'''

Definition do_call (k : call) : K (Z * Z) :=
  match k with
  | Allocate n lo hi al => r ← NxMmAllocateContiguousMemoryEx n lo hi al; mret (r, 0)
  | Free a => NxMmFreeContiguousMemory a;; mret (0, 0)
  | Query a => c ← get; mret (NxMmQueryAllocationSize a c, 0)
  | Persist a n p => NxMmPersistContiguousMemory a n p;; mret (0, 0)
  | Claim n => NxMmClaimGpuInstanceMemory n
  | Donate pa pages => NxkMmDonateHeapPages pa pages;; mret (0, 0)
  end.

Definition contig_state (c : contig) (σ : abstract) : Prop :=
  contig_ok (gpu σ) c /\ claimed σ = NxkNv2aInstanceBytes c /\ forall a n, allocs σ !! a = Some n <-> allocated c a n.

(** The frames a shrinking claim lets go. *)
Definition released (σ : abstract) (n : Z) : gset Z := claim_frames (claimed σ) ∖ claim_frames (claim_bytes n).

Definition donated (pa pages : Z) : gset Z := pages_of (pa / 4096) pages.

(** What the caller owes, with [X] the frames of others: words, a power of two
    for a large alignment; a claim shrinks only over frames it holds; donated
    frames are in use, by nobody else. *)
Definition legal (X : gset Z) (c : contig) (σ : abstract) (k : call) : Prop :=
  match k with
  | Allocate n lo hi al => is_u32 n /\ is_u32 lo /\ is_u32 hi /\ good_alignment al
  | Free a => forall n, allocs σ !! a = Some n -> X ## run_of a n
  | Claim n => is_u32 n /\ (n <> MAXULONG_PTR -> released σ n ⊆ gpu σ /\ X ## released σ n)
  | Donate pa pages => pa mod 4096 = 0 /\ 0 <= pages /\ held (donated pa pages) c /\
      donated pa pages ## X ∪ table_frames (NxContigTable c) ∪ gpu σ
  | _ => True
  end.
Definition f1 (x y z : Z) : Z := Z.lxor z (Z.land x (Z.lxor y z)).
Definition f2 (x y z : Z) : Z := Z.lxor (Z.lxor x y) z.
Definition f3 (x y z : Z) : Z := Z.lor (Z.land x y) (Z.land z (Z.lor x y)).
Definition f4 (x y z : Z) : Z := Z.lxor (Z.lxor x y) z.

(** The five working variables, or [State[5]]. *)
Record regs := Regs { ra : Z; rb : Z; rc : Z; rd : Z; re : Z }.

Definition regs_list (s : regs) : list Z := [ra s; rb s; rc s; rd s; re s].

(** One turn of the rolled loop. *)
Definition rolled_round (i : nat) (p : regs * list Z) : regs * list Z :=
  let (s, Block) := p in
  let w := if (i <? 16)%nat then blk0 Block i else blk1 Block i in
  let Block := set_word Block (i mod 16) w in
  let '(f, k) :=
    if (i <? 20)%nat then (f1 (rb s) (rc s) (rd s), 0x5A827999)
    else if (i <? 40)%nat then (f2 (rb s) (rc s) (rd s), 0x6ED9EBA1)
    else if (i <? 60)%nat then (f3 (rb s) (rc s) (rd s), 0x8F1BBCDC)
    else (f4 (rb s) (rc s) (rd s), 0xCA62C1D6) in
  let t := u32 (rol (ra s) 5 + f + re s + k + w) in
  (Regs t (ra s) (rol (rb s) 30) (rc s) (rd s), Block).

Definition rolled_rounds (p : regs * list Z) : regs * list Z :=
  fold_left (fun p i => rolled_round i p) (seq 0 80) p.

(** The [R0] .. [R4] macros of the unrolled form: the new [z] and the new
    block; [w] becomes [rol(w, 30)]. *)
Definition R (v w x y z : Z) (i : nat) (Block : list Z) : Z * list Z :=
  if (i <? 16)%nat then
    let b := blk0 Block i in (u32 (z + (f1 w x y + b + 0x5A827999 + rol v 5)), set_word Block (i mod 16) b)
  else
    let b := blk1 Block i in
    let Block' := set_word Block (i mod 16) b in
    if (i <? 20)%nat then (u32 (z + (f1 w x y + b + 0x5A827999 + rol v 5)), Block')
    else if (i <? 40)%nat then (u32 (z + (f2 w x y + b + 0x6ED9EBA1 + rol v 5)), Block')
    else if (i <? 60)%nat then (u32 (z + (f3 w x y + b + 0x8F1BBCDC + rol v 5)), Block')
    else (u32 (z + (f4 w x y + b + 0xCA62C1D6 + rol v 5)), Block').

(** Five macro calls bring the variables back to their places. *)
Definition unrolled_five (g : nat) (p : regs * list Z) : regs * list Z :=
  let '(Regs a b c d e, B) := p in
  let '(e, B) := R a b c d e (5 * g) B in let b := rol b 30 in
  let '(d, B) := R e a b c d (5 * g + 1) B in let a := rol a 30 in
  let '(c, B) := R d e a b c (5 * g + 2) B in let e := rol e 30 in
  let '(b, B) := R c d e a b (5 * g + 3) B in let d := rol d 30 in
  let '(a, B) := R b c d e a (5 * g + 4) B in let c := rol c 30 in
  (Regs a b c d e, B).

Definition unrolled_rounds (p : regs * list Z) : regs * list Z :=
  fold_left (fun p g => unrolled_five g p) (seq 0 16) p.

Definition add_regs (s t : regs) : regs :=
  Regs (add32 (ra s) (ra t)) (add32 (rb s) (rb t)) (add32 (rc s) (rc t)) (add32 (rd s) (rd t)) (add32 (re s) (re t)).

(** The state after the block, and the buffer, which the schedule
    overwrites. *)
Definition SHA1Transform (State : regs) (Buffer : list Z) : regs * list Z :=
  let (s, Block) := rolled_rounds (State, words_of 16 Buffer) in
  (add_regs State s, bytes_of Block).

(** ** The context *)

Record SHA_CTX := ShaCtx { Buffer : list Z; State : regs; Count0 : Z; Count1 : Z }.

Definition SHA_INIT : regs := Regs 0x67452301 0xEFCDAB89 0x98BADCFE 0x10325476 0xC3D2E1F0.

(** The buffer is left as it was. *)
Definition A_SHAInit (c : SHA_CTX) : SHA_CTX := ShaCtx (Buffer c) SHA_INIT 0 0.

'''

§ **Your goal**
Please write out, exactly as they appear, the lines from the line containing "Definition unrolled_five (g" through the last line of the records above, both included.

§ **Answer for this exercise**
Definition unrolled_five (g : nat) (p : regs * list Z) : regs * list Z :=
  let '(Regs a b c d e, B) := p in
  let '(e, B) := R a b c d e (5 * g) B in let b := rol b 30 in
  let '(d, B) := R e a b c d (5 * g + 1) B in let a := rol a 30 in
  let '(c, B) := R d e a b c (5 * g + 2) B in let e := rol e 30 in
  let '(b, B) := R c d e a b (5 * g + 3) B in let d := rol d 30 in
  let '(a, B) := R b c d e a (5 * g + 4) B in let c := rol c 30 in
  (Regs a b c d e, B).

Definition unrolled_rounds (p : regs * list Z) : regs * list Z :=
  fold_left (fun p g => unrolled_five g p) (seq 0 16) p.

Definition add_regs (s t : regs) : regs :=
  Regs (add32 (ra s) (ra t)) (add32 (rb s) (rb t)) (add32 (rc s) (rc t)) (add32 (rd s) (rd t)) (add32 (re s) (re t)).

(** The state after the block, and the buffer, which the schedule
    overwrites. *)
Definition SHA1Transform (State : regs) (Buffer : list Z) : regs * list Z :=
  let (s, Block) := rolled_rounds (State, words_of 16 Buffer) in
  (add_regs State s, bytes_of Block).

(** ** The context *)

Record SHA_CTX := ShaCtx { Buffer : list Z; State : regs; Count0 : Z; Count1 : Z }.

Definition SHA_INIT : regs := Regs 0x67452301 0xEFCDAB89 0x98BADCFE 0x10325476 0xC3D2E1F0.

(** The buffer is left as it was. *)
Definition A_SHAInit (c : SHA_CTX) : SHA_CTX := ShaCtx (Buffer c) SHA_INIT 0 0.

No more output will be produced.